Relazionando sulle cariche della polizia in diverse città italiane ai danni delle manifestazioni studentesche seguite alla morte di Lorenzo Parrelli, la ministra Luciana Lamorgese ha parlato di "infiltrazioni" da parte dei "centri sociali" nei cortei ma garantendo che "la via maestra è il dialogo". Quindi si può parlare con gli studenti, basta che rinunciano a fare politica e siano "semplici" studenti.

La realtà è ovviamente diversa. Gli studenti che manifestano riescono a mobilitarsi perché si organizzano. C'è chi lo fa grazie a sigle sindacali e associative, chi in collettivi della propria scuola, chi partecipa ad assemblee che riuniscono ragazzi di più istituti. Scrivono comunicati rivolti alla stampa, distribuiscono volantini, comunicano con manifesti e striscioni quanto con le stories su Instagram le loro ragioni.

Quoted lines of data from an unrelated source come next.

(** The four tests of the code are the rule. *)
Lemma move_head_stepped n s : inside n n s -> move_head n s = stepped n s.
Proof.
  destruct s as [d a b]. intros [Ha Hb]. cbn [x y] in Ha, Hb. unfold stepped. cbn [direction x y].
  destruct (decide (d = 0)) as [->|H0]; [cbn; by rewrite Z.add_0_r, mod_down, (Z.mod_small a) by done|].
  destruct (decide (d = 1)) as [->|H1]; [cbn; by rewrite Z.add_0_r, mod_up, (Z.mod_small b) by done|].
  destruct (decide (d = 2)) as [->|H2]; [cbn; by rewrite Z.add_0_r, mod_up, (Z.mod_small a) by done|].
  destruct (decide (d = 3)) as [->|H3]; [cbn; by rewrite Z.add_0_r, mod_down, (Z.mod_small b) by done|].
  assert (toward d = (0, 0)) as -> by (unfold toward; destruct d as [|[[q|q|]|[q|q|]|]|]; done).
  cbn [fst snd]. rewrite !Z.add_0_r, !Z.mod_small by done. unfold move_head. cbn [direction].
  rewrite (proj2 (Z.eqb_neq d 0) H0). cbn [direction]. rewrite (proj2 (Z.eqb_neq d 1) H1). cbn [direction].
  rewrite (proj2 (Z.eqb_neq d 2) H2). cbn [direction]. by rewrite (proj2 (Z.eqb_neq d 3) H3).
Qed.

(** The head after the move. *)
Definition new_head (g : game) : state_t := stepped (nodes_per_line g) (default (mkSt 0 0 0) (head (body g))).

(** The snake moved on, and the snake moved on and one node longer. *)
Definition moved (g : game) : game :=
  with_snake (new_head g :: take (nat_len g - 1) (snake g) ++ drop (nat_len g) (snake g)) (snake_len g) g.
Definition grown (g : game) : game :=
  with_snake (new_head g :: take (nat_len g) (snake g) ++ drop (S (nat_len g)) (snake g)) (snake_len g + 1) g.

Lemma moved_ok g : snake_ok g -> snake_ok (moved g).
Proof.
  intros [H1 H2]. split; [done|]. cbn [snake moved with_snake length]. rewrite length_app, length_take, length_drop.
  unfold nat_len. lia.
Qed.

Lemma grown_ok g : snake_ok g -> snake_len g < 256 -> snake_ok (grown g).
Proof.
  intros [H1 H2] Hl. split; [cbn; lia|]. cbn [snake grown with_snake length].
  rewrite length_app, length_take, length_drop. unfold nat_len. lia.
Qed.

Lemma moved_body g : snake_ok g -> body (moved g) = new_head g :: take (nat_len g - 1) (body g).
Proof.
  intros [H1 H2]. unfold body at 1. cbn [snake_len moved with_snake snake]. fold (nat_len g).
  destruct (nat_len g) as [|k] eqn:E; [unfold nat_len in E; lia|]. cbn [take]. f_equal.
  rewrite take_app_le by (rewrite length_take; unfold nat_len in E; lia).
  unfold body. fold (nat_len g). rewrite E, !take_take. f_equal. lia.
Qed.

Lemma grown_body g : snake_ok g -> snake_len g < 256 -> body (grown g) = new_head g :: body g.
Proof.
  intros [H1 H2] Hl. unfold body at 1. cbn [snake_len grown with_snake snake].
  replace (Z.to_nat (snake_len g + 1)) with (S (nat_len g)) by (unfold nat_len; lia). cbn [take]. f_equal.
  rewrite take_app_le by (rewrite length_take; unfold nat_len; lia).
  unfold body. fold (nat_len g). rewrite take_take. f_equal. lia.
Qed.

Lemma snake_first g : snake_ok g -> exists s, snake g !! 0%nat = Some s /\ head (body g) = Some s.
Proof.
  intros [H1 H2]. destruct (lookup_lt_is_Some_2 (snake g) 0) as [s Hs]; [lia|]. exists s. split; [done|].
  rewrite head_lookup. unfold body. rewrite lookup_take_lt by lia. done.
Qed.

Lemma update_snake_spec fuel g : snake_ok g ->
  (forall s, head (body g) = Some s -> inside (nodes_per_line g) (nodes_per_line g) s) ->
  0 < nodes_per_line g < 2 ^ 31 -> 0 < lines_per_screen g < 2 ^ 31 ->
  update_snake (S fuel) g =
    if at_cell (food_x g) (food_y g) (new_head g) then
      if snake_len g =? 256 then Fault
      else let '(a, b) := food_cell g in
           if existsb (at_cell a b) (body (grown g)) then NoFuel else Done (tt, with_food a b (two_rands (grown g)))
    else Done (tt, moved g).
Proof.
  intros Hok Hin Hn Hl. pose proof Hok as [H1 H2]. unfold update_snake. rewrite bind_gets.
  assert (snake_len g - 1 = Z.of_nat (nat_len g - 1)) as -> by (unfold nat_len; lia).
  destruct (lookup_lt_is_Some_2 (snake g) (nat_len g - 1)) as [last Hlast]; [unfold nat_len; lia|].
  rewrite (bind_done _ _ _ _ _ (get_node_spec _ _ _ Hlast)), Nat2Z.id.
  rewrite (bind_done _ _ _ _ _ (shift_spec (nat_len g - 1) g ltac:(unfold nat_len; lia))), bind_get.
  replace (S (nat_len g - 1)) with (nat_len g) by (unfold nat_len; lia).
  destruct (snake_first g Hok) as (h & Hh & Hhb).
  assert (take 1 (snake g) = [h]) as Et by (destruct (snake g); [done|by injection Hh as ->]).
  rewrite Et. set (g1 := with_snake _ _ g).
  assert (get_node 0 g1 = Done (h, g1)) as Eg by (apply (get_node_spec 0 h g1); done).
  rewrite (bind_done _ _ _ _ _ Eg). change (nodes_per_line g1) with (nodes_per_line g).
  assert (move_head (nodes_per_line g) h = new_head g) as ->
    by (unfold new_head; rewrite Hhb; by apply move_head_stepped, Hin).
  assert (set_node 0 (new_head g) g1 = Done (tt, moved g)) as Es by (apply (set_node_spec 0 (new_head g) g1); cbn; lia).
  rewrite (bind_done _ _ _ _ _ Es). change (food_x g1) with (food_x g). change (food_y g1) with (food_y g).
  destruct (at_cell _ _ _); [|done]. cbn [when]. rewrite bind_get. unfold set_snake at 1. rewrite bind_modify.
  set (g2 := mkGame _ _ _ _ _ _ _ _ _ _ _ _). pose proof (proj2 (moved_ok g Hok)) as Hlen.
  assert (snake_len g = Z.of_nat (nat_len g)) as En by (unfold nat_len; lia).
  destruct (Z.eqb_spec (snake_len g) 256) as [E|E].
  - apply bind_fault. unfold set_node. apply bind_fault. rewrite En. apply get_node_out. change (snake g2) with (snake (moved g)). lia.
  - assert (set_node (snake_len g) last g2 = Done (tt, grown g)) as Hset.
    { rewrite En, set_node_spec by (change (snake g2) with (snake (moved g)); rewrite Hlen; lia).
      change (snake g2) with (snake (moved g)). change (snake_len g2) with (snake_len g + 1).
      unfold grown. do 2 f_equal. unfold with_snake at 1. cbn [food_x]. unfold with_snake. f_equal.
      cbn [snake moved with_snake]. destruct (nat_len g) as [|k] eqn:Ek; [lia|].
      match goal with |- <[S k := last]> (?h0 :: ?l) = _ => change (<[S k := last]> (h0 :: l)) with (h0 :: <[k := last]> l) end.
      f_equal. rewrite insert_app_r_alt by (rewrite length_take; lia). rewrite length_take.
      replace (k - (S k - 1) `min` length (snake g))%nat with 0%nat by lia.
      replace (S k - 1)%nat with k in * by lia.
      destruct (lookup_lt_is_Some_2 (snake g) (S k)) as [s' Hs']; [lia|].
      rewrite (drop_S _ _ _ Hs'). change (<[0%nat := last]> (s' :: drop (S (S k)) (snake g))) with (last :: drop (S (S k)) (snake g)).
      by rewrite (take_S_r _ _ _ Hlast), <- app_assoc. }
    rewrite (bind_done _ _ _ _ _ Hset).
    pose proof (random_food_spec fuel (grown g) (grown_ok g Hok ltac:(lia)) Hn Hl) as Hf.
    exact Hf.
Qed.
(** The table with the first user task. *)
Lemma first_inv ts cs i t t' : length ts = NTASK -> (forall j tj, ts !! j = Some tj -> blank tj /\ id tj = -1 /\ state tj = DEAD) ->
  (forall h o, cs !! h = Some o -> o = None) -> i = 0%nat -> ts !! i = Some t -> blank (set_ctx Nowhere t') -> state t' = RUNNABLE -> id t' = 1 ->
  ctx t' = RetEntry -> inv (lost := fun _ => False) (<[i := t']> ts) cs 2 1 None.
Proof.
  intros Hlen Hall Hcs -> Ht (Hpl & Hpar & Hsem & _ & Hch) Hs Hid Hc. cbn [place parent sons_sem chan set_ctx] in *.
  assert (0 < length ts)%nat as Hl by (by eapply lookup_lt_Some).
  assert (forall i m, zs (<[0%nat := t']> ts) i m = 0%nat) as Hz.
  { intros i m. apply zs_zero. intros j tj Hj Hsj. apply lookup_insert_cases in Hj as [(-> & -> & _)|[Hne Hj]]; [congruence|].
    destruct (Hall j tj Hj) as (_ & _ & H). congruence. }
  split; try done.
  - by rewrite length_insert.
  - exists t'. rewrite list_lookup_insert_eq by done. split_and!; [done|done|by rewrite Hs].
  - intros j tj Hj. apply lookup_insert_cases in Hj as [(-> & -> & _)|[Hne Hj]].
    + split; rewrite ?Hs, ?Hc, ?Hid; try done.
      * unfold sem_inv. rewrite Hsem. cbn. lia.
      * unfold zok. rewrite Hpl, Hz, Hsem. cbn. lia.
      * intros q Hq. congruence.
    + destruct (Hall j tj Hj) as ((H1 & H2 & H3 & H4 & H5) & H6 & H7). split; rewrite ?H7, ?H4; try done.
      * unfold sem_inv. rewrite H3. cbn. lia.
      * unfold zok. rewrite H1, Hz, H3. cbn. lia.
      * intros q Hq. congruence.
  - split.
    + intros h j Hj. by apply Hcs in Hj.
    + intros h h' j Hj. by apply Hcs in Hj.
    + intros j tj Hj Hr. apply lookup_insert_cases in Hj as [(-> & -> & _)|[Hne Hj]]; [congruence|].
      destruct (Hall j tj Hj) as (_ & _ & H). congruence.
  - intros j k tj tk Hj Hk Hsj Hidj.
    apply lookup_insert_cases in Hj as [(-> & -> & _)|[Hne Hj]]; [|by destruct (Hall j tj Hj) as (_ & _ & H)].
    apply lookup_insert_cases in Hk as [(-> & -> & _)|[Hne Hk]]; [done|]. destruct (Hall k tk Hk) as (_ & H & _). lia.
Qed.

Lemma hoare_task_init ts cs ls np : (forall i t, ts !! i = Some t -> blank t) -> Forall (fun l => l = []) ls ->
  thoare True ts cs ls np task_init (fun _ ts' cs' ls' np' => cs' = cs /\ ls' = ls /\ np' = np /\ length ts' = length ts /\
    forall i t, ts' !! i = Some t -> blank t /\ ((i < NTASK)%nat -> id t = -1 /\ state t = DEAD)).
Proof.
  intros Hb Hls. unfold task_init. eapply hoare_bind; [by apply task_init_ok|]. cbv beta.
  intros _ ts' cs' ls' np' (-> & -> & -> & Hlen & Hall) k Hk. unfold modify.
  exists ts', cs, ls, np. split; [|split_and!; try done].
  - destruct Hk as (H1 & H2 & H3 & H4 & H5). split; [done|]. cbn [harts nextpid].
    assert (current <$> map cpu_init (harts k) = cs) as Ec by (rewrite <- H2; rewrite <- list_fmap_compose; done).
    assert (held <$> map cpu_init (harts k) = ls) as El by (rewrite <- H3; rewrite <- list_fmap_compose; done).
    split_and!; [done..|]. rewrite <- H3 in Hls. apply List.Forall_forall. intros c' (c & <- & Hc)%in_map_iff.
    assert (held c = []) as Hh.
    { apply (proj1 (Forall_fmap _ _ _)) in Hls. rewrite List.Forall_forall in Hls. by apply Hls. }
    unfold cpu_init. split; cbn [hcpu noff held]; by rewrite Hh.
  - intros i t Ht. destruct (Hall i t Ht) as (H1 & H2 & _). split; [done|]. intros Hi. apply H2, in_seq. lia.
Qed.

Lemma user_init_ok ts cs ls : length ts = NTASK -> (forall i t, ts !! i = Some t -> blank t /\ id t = -1 /\ state t = DEAD) ->
  (forall h o, cs !! h = Some o -> o = None) -> ls !! 0%nat = Some [] -> quiet ls ->
  thoare True ts cs ls 1 (user_init 0) (fun _ ts' cs' ls' np' => inv (lost := fun _ => False) ts' cs' np' 1 None /\ quiet ls').
Proof.
  intros Hlen Hall Hcs Hl Hq. unfold user_init. apply hoare_create; [done|lia|by left|by intros _; apply hoare_fault|].
  intros i n p pt o ws Hi Hd (l1 & l2 & E & Hl1).
  assert (i = 0%nat) as E0.
  { destruct l1 as [|j l1]; [by injection E|]. exfalso. assert (In j (seq 0 NTASK)) as Hj by (rewrite E; by left).
    apply in_seq in Hj as [_ Hj]. destruct (lookup_lt_is_Some_2 ts j) as (tj & Htj); [rewrite Hlen; exact Hj|].
    apply (Hl1 j tj); [by left|done|]. by apply (Hall j tj). }
  assert (i < length ts)%nat as Hlt by (by eapply lookup_lt_Some).
  destruct (Hall i n Hi) as (Hb & _).
  apply hoare_rd; [stops|]. intros t' Ht'. known Ht'. apply hoare_rd; [stops|]. intros t' Ht'. known Ht'.
  apply hoare_other. intros _. apply hoare_other. intros _. wr_step. apply hoare_other. intros _. do 2 wr_step.
  apply hoare_other. intros d. wr_step. apply hoare_last, (hoare_unlock _ _ _ _ _ _ [] []); [look|in_list..|].
  apply hoare_ret. cbn [app]. rewrite list_insert_insert_eq, (list_insert_id ls) by done. split; [|done].
  apply (first_inv _ _ i n); try done. destruct Hb as (H1 & H2 & _ & _ & H5). by split_and!.
Qed.

Lemma boot_good k : booted k -> good (fun _ => False) 1 k.
Proof.
  intros (k0 & Hf & Hn & Hlt & Hlh & Hh & Ht & Hrun).
  assert (forall h c, harts k0 !! h = Some c -> current c = None /\ held c = [] /\ hcpu c = mkCpu 0 false false) as Hh'
    by (intros h c Hc; by apply (Forall_lookup_1 _ _ _ _ Hh Hc)).
  assert (rep k0 (tasks k0) (current <$> harts k0) (held <$> harts k0) 1) as Hrep.
  { split_and!; try done. eapply Forall_impl; [exact Hh|]. cbv beta. intros c (_ & H2 & H3). split; by rewrite H2, H3. }
  assert (Forall (fun l : list lock => l = []) (held <$> harts k0)) as Hls.
  { apply Forall_fmap. eapply Forall_impl; [exact Hh|]. by intros c (_ & ? & _). }
  assert (forall h o, (current <$> harts k0) !! h = Some o -> o = None) as Hcs.
  { intros h o Ho. rewrite list_lookup_fmap in Ho. destruct (harts k0 !! h) as [c|] eqn:Ec; [|done].
    injection Ho as <-. by apply (Hh' h). }
  assert (thoare True (tasks k0) (current <$> harts k0) (held <$> harts k0) 1 (task_init;;; user_init 0)
    (fun _ ts' cs' ls' np' => inv (lost := fun _ => False) ts' cs' np' 1 None /\ quiet ls')) as Hb.
  { eapply hoare_bind; [apply hoare_task_init; [|done]|].
    - intros i t Hi. destruct (Forall_lookup_1 _ _ _ _ Ht Hi) as (H1 & H2 & H3 & H4 & _ & H5 & _). by split_and!.
    - cbv beta. intros _ ts' cs' ls' np' (-> & -> & -> & Hlen & Hall). apply user_init_ok.
      + by rewrite Hlen.
      + intros i t Hi. destruct (Hall i t Hi) as [H1 H2]. split; [done|]. apply H2. rewrite <- Hlt, <- Hlen. by eapply lookup_lt_Some.
      + done.
      + rewrite list_lookup_fmap. destruct (harts k0) as [|c l] eqn:E0; [done|]. cbn. destruct (Hh' 0%nat c eq_refl) as (_ & -> & _). done.
      + unfold quiet. eapply Forall_impl; [exact Hls|]. cbv beta. intros ? ->. apply others_nil. }
  specialize (Hb k0 Hrep). rewrite Hrun in Hb. destruct Hb as (ts & cs & ls & np & Hk & Hi & Hq). by exists ts, cs, ls, np.
Qed.

Lemma step_good lost b k h e k' : good lost b k -> b + births e * (Z.of_nat NTASK + 1) < 2 ^ 31 - 1 ->
  run h e k = Done (tt, k') -> good lost (b + births e * (Z.of_nat NTASK + 1)) k'.
Proof.
  intros (ts & cs & ls & np & Hk & Hi & Hq) Hb Hrun.
  assert (forall hs, ls !! h = Some hs -> misuse hs e = None) as Hmis.
  { intros hs Hl. pose proof Hk as (_ & _ & El & _). rewrite <- El, list_lookup_fmap in Hl.
    destruct (harts k !! h) as [c|] eqn:Ec; [|done]. injection Hl as <-.
    destruct (misuse (held c) e) as [msg|] eqn:Em; [|done].
    pose proof (run_misuse ts cs ls np b h e c msg k Hk Hi Hq Ec Em) as [_ H]. by rewrite Hrun in H. }
  pose proof (run_ok (lost := lost) ts cs ls np b h e Hi Hq Hmis Hb k Hk) as H. rewrite Hrun in H.
  destruct H as (ts' & cs' & ls' & np' & Hk' & Hi' & Hq'). by exists ts', cs', ls', np'.
Qed.

Lemma births_nonneg e : 0 <= births e <= 1.
Proof. destruct e; cbn; lia. Qed.

(** Every state of a run with up to a million forks and exits. *)
Lemma reach_good n k : reach n k -> n <= 2 ^ 20 -> good (fun _ => False) (bound n) k.
Proof.
  induction 1 as [k Hk|n k h e k' Hr IH Hrun]; intros Hn; [by apply boot_good|].
  pose proof (births_nonneg e). assert (bound (n + births e) = bound n + births e * (Z.of_nat NTASK + 1)) as ->
    by (unfold bound; ring).
  apply (step_good _ _ k h); [apply IH; lia| |done].
  assert (bound n + births e * (Z.of_nat NTASK + 1) = bound (n + births e)) as -> by (unfold bound; ring).
  unfold bound, NTASK. lia.
Qed.

(** ** Properties *)

Lemma bound_ok n e : n < 2 ^ 20 -> bound n + births e * (Z.of_nat NTASK + 1) < 2 ^ 31 - 1.
Proof. intros Hn. pose proof (births_nonneg e). unfold bound, NTASK. lia. Qed.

Succede anche che se gli serve uno spazio per riunirsi, fare una riunione, preparare il materiale per una manifestazione o farsi prestare un megafono e trovino un alleato proprio nei centri sociali. Non perché questi a tavolino studiano i loro diabolici piani per infiltrare i cortei dei "giovani", ma semplicemente perché sono (anche se non molto in salute come capacità e visibilità politica) tra i pochi luoghi aperti sui territori, gli unici spazi accoglienti per le istanze e i bisogni di quegli studenti che tutti assicurano di voler ascoltare. Altro che professionisti della violenza, al massimo volontari della democrazia in uno paese dove l'opposizione al governo è ridotta nella rappresentazione mediatica ai Fratelli d'Italia di Giorgia Meloni e alle piazze No Vax.

Gli studenti chiedono al Governo che gli investimenti promessi nell'edilizia scolastica con la pandemia diventino realtà, più servizi dedicati al benessere psicologico e un'educazione sentimentale e sessuale adeguata, di cancellare l'alternanza scuola lavoro e di non tornare all'esame di maturità nella sua forma classica, visto l'impatto ancora molto pesante della pandemia e della didattica a distanza nello svolgimento dell'anno scolastico. Una piattaforma che esprime un punto di vista sulla scuola, sulla società e sul futuro, i giovani (guarda un po'!) fanno politica allo stesso modo degli adulti. Ascoltare gli studenti non vuol dire dunque dargli una bella pacca sulla spalla, ma posizionarsi rispetto a queste istanze. La scelta di manganellare le manifestazioni (dopo mesi di tolleranza per le piazze No Vax) sembra già una scelta.